[Start of Attachment]

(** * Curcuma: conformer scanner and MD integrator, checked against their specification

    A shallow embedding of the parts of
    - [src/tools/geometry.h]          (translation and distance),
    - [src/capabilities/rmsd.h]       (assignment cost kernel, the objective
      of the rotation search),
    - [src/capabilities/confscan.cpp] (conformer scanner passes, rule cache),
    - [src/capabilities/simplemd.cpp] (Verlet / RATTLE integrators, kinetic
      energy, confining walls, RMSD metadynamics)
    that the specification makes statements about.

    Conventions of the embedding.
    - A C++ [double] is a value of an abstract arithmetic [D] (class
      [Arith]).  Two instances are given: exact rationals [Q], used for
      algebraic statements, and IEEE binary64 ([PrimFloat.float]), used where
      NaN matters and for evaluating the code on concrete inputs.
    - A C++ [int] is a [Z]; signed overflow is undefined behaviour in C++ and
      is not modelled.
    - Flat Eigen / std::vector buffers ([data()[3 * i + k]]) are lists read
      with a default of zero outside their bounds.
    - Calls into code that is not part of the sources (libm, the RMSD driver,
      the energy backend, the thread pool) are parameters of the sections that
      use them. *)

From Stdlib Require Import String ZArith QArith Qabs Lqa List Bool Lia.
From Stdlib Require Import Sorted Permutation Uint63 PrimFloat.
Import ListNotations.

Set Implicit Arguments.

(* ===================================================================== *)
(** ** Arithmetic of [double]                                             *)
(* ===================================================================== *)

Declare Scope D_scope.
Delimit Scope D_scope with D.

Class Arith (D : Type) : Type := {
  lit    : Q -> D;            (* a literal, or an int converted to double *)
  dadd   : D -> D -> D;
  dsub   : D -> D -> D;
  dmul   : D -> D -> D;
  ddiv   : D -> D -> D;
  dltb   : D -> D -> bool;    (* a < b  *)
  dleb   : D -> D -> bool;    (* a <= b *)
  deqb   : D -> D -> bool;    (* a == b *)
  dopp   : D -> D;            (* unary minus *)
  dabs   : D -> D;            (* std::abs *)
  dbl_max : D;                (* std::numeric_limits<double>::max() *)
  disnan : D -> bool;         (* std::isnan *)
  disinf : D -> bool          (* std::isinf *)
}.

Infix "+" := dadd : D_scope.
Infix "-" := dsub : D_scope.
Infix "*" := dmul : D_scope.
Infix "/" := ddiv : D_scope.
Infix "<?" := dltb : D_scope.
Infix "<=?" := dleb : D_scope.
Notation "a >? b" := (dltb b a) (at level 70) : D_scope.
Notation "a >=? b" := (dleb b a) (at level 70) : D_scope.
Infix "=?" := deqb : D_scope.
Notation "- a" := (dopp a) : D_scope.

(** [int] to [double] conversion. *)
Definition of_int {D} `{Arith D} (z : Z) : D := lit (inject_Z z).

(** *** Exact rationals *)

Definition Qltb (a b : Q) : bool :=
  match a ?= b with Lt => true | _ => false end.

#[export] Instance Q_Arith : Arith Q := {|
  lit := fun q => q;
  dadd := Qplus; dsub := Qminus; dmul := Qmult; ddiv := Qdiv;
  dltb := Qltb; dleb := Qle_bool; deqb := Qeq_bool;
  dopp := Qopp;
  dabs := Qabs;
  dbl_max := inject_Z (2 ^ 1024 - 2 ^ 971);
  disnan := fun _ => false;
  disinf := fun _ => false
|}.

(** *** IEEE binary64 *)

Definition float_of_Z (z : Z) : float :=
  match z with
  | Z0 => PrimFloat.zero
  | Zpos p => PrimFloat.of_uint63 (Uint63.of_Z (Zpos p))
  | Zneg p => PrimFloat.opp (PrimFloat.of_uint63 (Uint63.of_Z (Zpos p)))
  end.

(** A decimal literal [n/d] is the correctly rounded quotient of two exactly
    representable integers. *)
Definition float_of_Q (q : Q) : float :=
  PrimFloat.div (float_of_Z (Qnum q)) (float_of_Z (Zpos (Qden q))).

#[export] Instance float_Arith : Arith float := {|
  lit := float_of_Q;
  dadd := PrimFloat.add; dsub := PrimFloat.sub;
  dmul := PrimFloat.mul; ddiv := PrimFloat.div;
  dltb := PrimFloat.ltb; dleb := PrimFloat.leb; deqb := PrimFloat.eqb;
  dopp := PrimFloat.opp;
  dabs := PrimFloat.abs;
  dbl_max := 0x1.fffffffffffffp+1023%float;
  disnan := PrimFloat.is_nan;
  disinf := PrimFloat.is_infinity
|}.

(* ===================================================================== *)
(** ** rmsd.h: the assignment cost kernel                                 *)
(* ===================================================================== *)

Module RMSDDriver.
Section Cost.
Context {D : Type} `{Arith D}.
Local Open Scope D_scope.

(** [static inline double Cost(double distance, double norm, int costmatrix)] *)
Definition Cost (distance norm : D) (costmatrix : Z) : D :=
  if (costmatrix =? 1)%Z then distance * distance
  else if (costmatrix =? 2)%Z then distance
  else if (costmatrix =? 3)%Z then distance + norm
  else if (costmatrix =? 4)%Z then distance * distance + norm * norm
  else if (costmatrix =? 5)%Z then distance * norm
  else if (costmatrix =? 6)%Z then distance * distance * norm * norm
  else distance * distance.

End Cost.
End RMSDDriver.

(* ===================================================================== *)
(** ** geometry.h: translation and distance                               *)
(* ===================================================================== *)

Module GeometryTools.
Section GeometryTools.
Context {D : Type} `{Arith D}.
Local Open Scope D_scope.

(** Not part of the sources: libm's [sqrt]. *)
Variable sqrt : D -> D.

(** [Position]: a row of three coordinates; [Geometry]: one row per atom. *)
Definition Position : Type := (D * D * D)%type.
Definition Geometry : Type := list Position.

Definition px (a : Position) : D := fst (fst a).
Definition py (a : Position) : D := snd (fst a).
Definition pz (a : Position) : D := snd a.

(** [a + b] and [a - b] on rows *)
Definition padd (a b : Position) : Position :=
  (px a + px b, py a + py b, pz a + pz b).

[End of Attachment]

Set the entries above down once more, exactly as they stand.

(** * Curcuma: conformer scanner and MD integrator, checked against their specification

    A shallow embedding of the parts of
    - [src/tools/geometry.h]          (translation and distance),
    - [src/capabilities/rmsd.h]       (assignment cost kernel, the objective
      of the rotation search),
    - [src/capabilities/confscan.cpp] (conformer scanner passes, rule cache),
    - [src/capabilities/simplemd.cpp] (Verlet / RATTLE integrators, kinetic
      energy, confining walls, RMSD metadynamics)
    that the specification makes statements about.

    Conventions of the embedding.
    - A C++ [double] is a value of an abstract arithmetic [D] (class
      [Arith]).  Two instances are given: exact rationals [Q], used for
      algebraic statements, and IEEE binary64 ([PrimFloat.float]), used where
      NaN matters and for evaluating the code on concrete inputs.
    - A C++ [int] is a [Z]; signed overflow is undefined behaviour in C++ and
      is not modelled.
    - Flat Eigen / std::vector buffers ([data()[3 * i + k]]) are lists read
      with a default of zero outside their bounds.
    - Calls into code that is not part of the sources (libm, the RMSD driver,
      the energy backend, the thread pool) are parameters of the sections that
      use them. *)

From Stdlib Require Import String ZArith QArith Qabs Lqa List Bool Lia.
From Stdlib Require Import Sorted Permutation Uint63 PrimFloat.
Import ListNotations.

Set Implicit Arguments.

(* ===================================================================== *)
(** ** Arithmetic of [double]                                             *)
(* ===================================================================== *)

Declare Scope D_scope.
Delimit Scope D_scope with D.

Class Arith (D : Type) : Type := {
  lit    : Q -> D;            (* a literal, or an int converted to double *)
  dadd   : D -> D -> D;
  dsub   : D -> D -> D;
  dmul   : D -> D -> D;
  ddiv   : D -> D -> D;
  dltb   : D -> D -> bool;    (* a < b  *)
  dleb   : D -> D -> bool;    (* a <= b *)
  deqb   : D -> D -> bool;    (* a == b *)
  dopp   : D -> D;            (* unary minus *)
  dabs   : D -> D;            (* std::abs *)
  dbl_max : D;                (* std::numeric_limits<double>::max() *)
  disnan : D -> bool;         (* std::isnan *)
  disinf : D -> bool          (* std::isinf *)
}.

Infix "+" := dadd : D_scope.
Infix "-" := dsub : D_scope.
Infix "*" := dmul : D_scope.
Infix "/" := ddiv : D_scope.
Infix "<?" := dltb : D_scope.
Infix "<=?" := dleb : D_scope.
Notation "a >? b" := (dltb b a) (at level 70) : D_scope.
Notation "a >=? b" := (dleb b a) (at level 70) : D_scope.
Infix "=?" := deqb : D_scope.
Notation "- a" := (dopp a) : D_scope.

(** [int] to [double] conversion. *)
Definition of_int {D} `{Arith D} (z : Z) : D := lit (inject_Z z).

(** *** Exact rationals *)

Definition Qltb (a b : Q) : bool :=
  match a ?= b with Lt => true | _ => false end.

#[export] Instance Q_Arith : Arith Q := {|
  lit := fun q => q;
  dadd := Qplus; dsub := Qminus; dmul := Qmult; ddiv := Qdiv;
  dltb := Qltb; dleb := Qle_bool; deqb := Qeq_bool;
  dopp := Qopp;
  dabs := Qabs;
  dbl_max := inject_Z (2 ^ 1024 - 2 ^ 971);
  disnan := fun _ => false;
  disinf := fun _ => false
|}.

(** *** IEEE binary64 *)

Definition float_of_Z (z : Z) : float :=
  match z with
  | Z0 => PrimFloat.zero
  | Zpos p => PrimFloat.of_uint63 (Uint63.of_Z (Zpos p))
  | Zneg p => PrimFloat.opp (PrimFloat.of_uint63 (Uint63.of_Z (Zpos p)))
  end.

(** A decimal literal [n/d] is the correctly rounded quotient of two exactly
    representable integers. *)
Definition float_of_Q (q : Q) : float :=
  PrimFloat.div (float_of_Z (Qnum q)) (float_of_Z (Zpos (Qden q))).

#[export] Instance float_Arith : Arith float := {|
  lit := float_of_Q;
  dadd := PrimFloat.add; dsub := PrimFloat.sub;
  dmul := PrimFloat.mul; ddiv := PrimFloat.div;
  dltb := PrimFloat.ltb; dleb := PrimFloat.leb; deqb := PrimFloat.eqb;
  dopp := PrimFloat.opp;
  dabs := PrimFloat.abs;
  dbl_max := 0x1.fffffffffffffp+1023%float;
  disnan := PrimFloat.is_nan;
  disinf := PrimFloat.is_infinity
|}.

(* ===================================================================== *)
(** ** rmsd.h: the assignment cost kernel                                 *)
(* ===================================================================== *)

Module RMSDDriver.
Section Cost.
Context {D : Type} `{Arith D}.
Local Open Scope D_scope.

(** [static inline double Cost(double distance, double norm, int costmatrix)] *)
Definition Cost (distance norm : D) (costmatrix : Z) : D :=
  if (costmatrix =? 1)%Z then distance * distance
  else if (costmatrix =? 2)%Z then distance
  else if (costmatrix =? 3)%Z then distance + norm
  else if (costmatrix =? 4)%Z then distance * distance + norm * norm
  else if (costmatrix =? 5)%Z then distance * norm
  else if (costmatrix =? 6)%Z then distance * distance * norm * norm
  else distance * distance.

End Cost.
End RMSDDriver.

(* ===================================================================== *)
(** ** geometry.h: translation and distance                               *)
(* ===================================================================== *)

Module GeometryTools.
Section GeometryTools.
Context {D : Type} `{Arith D}.
Local Open Scope D_scope.

(** Not part of the sources: libm's [sqrt]. *)
Variable sqrt : D -> D.

(** [Position]: a row of three coordinates; [Geometry]: one row per atom. *)
Definition Position : Type := (D * D * D)%type.
Definition Geometry : Type := list Position.

Definition px (a : Position) : D := fst (fst a).
Definition py (a : Position) : D := snd (fst a).
Definition pz (a : Position) : D := snd a.

(** [a + b] and [a - b] on rows *)
Definition padd (a b : Position) : Position :=
  (px a + px b, py a + py b, pz a + pz b).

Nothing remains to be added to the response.